(** X10. How a session can end.  Lines are read in order, and the process
    ends in one of three ways: at the first line that passes the exit test,
    by [sys.exit]; at the end of the input, by the [EOFError] of [input],
    when no line passed the test; or at a line where [run_sync] raised, by
    that exception, which nothing in the session catches.  The lines after
    that point are never read. *)
Theorem session_end_reasons lines (p : Process W) :
  (exists consumed ex,
      lines = (consumed ++ ex
                 :: unread (main run_sync str_SheetsResult service lines p))%list
      /\ no_exit consumed = true /\ is_exit ex = true
      /\ reason (main run_sync str_SheetsResult service lines p)
         = sys_exit "See you next time")
  \/ (unread (main run_sync str_SheetsResult service lines p) = []
      /\ no_exit lines = true
      /\ reason (main run_sync str_SheetsResult service lines p)
         = end_of_input)
  \/ (exists consumed prompt history w w',
         lines = (consumed ++ prompt
                    :: unread (main run_sync str_SheetsResult service lines p))%list
         /\ no_exit consumed = true /\ is_exit prompt = false
         /\ run_sync (strip prompt) (session_deps service) history w
            = (Raised (reason (main run_sync str_SheetsResult service lines p)),
               w')).
Proof.
  destruct lines as [| prompt rest].
  - right. left. repeat split.
  - cbn [main]. destruct (is_exit prompt) eqn:Hexit.
    + rewrite (turn_on_exit _ _ _ Hexit). left.
      exists [], prompt. repeat split. exact Hexit.
    + rewrite (turn_on_text _ _ _ Hexit).
      destruct (run_sync (strip prompt) (session_deps service) None
                  (runtime (write "User: " p))) as [[answer | e] w'] eqn:Hrun.
      * match goal with
        | |- context [loop run_sync service rest answer ?q] =>
            destruct (loop_ends rest answer q)
              as [(consumed & ex & Hl & Hc & Hx & Hr)
                 | [(Hu & Hn & Hr)
                   | (consumed & late & h & w0 & w1 & Hl & Hc & Hx & Hr)]]
        end.
        -- left. exists (prompt :: consumed), ex. repeat split; try assumption.
           ++ cbn [app]. f_equal. exact Hl.
           ++ unfold no_exit in *. cbn [forallb]. now rewrite Hexit.
        -- right. left. repeat split; try assumption.
           unfold no_exit in *. cbn [forallb]. now rewrite Hexit.
        -- right. right. exists (prompt :: consumed), late, h, w0, w1.
           repeat split; try assumption.
           ++ cbn [app]. f_equal. exact Hl.
           ++ unfold no_exit in *. cbn [forallb]. now rewrite Hexit.
      * right. right.
        exists [], prompt, None, (runtime (write "User: " p)), w'.
        repeat split; assumption.
Qed.

Lemma loop_with_total_runtime :
  (forall prompt d history w,
      exists r w', run_sync prompt d history w = (Returned r, w')) ->
  forall lines response (p : Process W),
    (no_exit lines = true ->
     reason (loop run_sync service lines response p) = end_of_input
     /\ unread (loop run_sync service lines response p) = [])
    /\ (forall ex rest,
           no_exit lines = true -> is_exit ex = true ->
           reason (loop run_sync service (lines ++ ex :: rest) response p)
           = sys_exit "See you next time"
           /\ unread (loop run_sync service (lines ++ ex :: rest) response p)
              = rest).
Proof.
  intros Htotal. induction lines as [| prompt more IH]; intros response p.
  - split; [intros _; split; reflexivity |].
    intros ex rest _ Hex. cbn [app loop].
    rewrite (turn_on_exit _ _ _ Hex). split; reflexivity.
  - assert (Hstep : no_exit (prompt :: more) = true ->
                    is_exit prompt = false /\ no_exit more = true).
    { unfold no_exit. cbn [forallb]. intros H.
      apply andb_prop in H as [H1 H2]. split; [| exact H2].
      now apply negb_true_iff in H1. }
    split.
    + intros Hno. destruct (Hstep Hno) as [Hp Hmore].
      cbn [loop]. rewrite (turn_on_text _ _ _ Hp).
      destruct (Htotal (strip prompt) (session_deps service)
                  (Some (all_messages response))
                  (runtime (write "User: " p))) as (r & w' & ->).
      now apply IH.
    + intros ex rest Hno Hex. destruct (Hstep Hno) as [Hp Hmore].
      cbn [app loop]. rewrite (turn_on_text _ _ _ Hp).
      destruct (Htotal (strip prompt) (session_deps service)
                  (Some (all_messages response))
                  (runtime (write "User: " p))) as (r & w' & ->).
      now apply IH.
Qed.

────────

Exercise goal:
Show all lines from the listing above in which "answer" appears.

Output of the exercise:
                  (runtime (write "User: " p))) as [[answer | e] w'] eqn:Hrun.
        | |- context [loop run_sync service rest answer ?q] =>
            destruct (loop_ends rest answer q)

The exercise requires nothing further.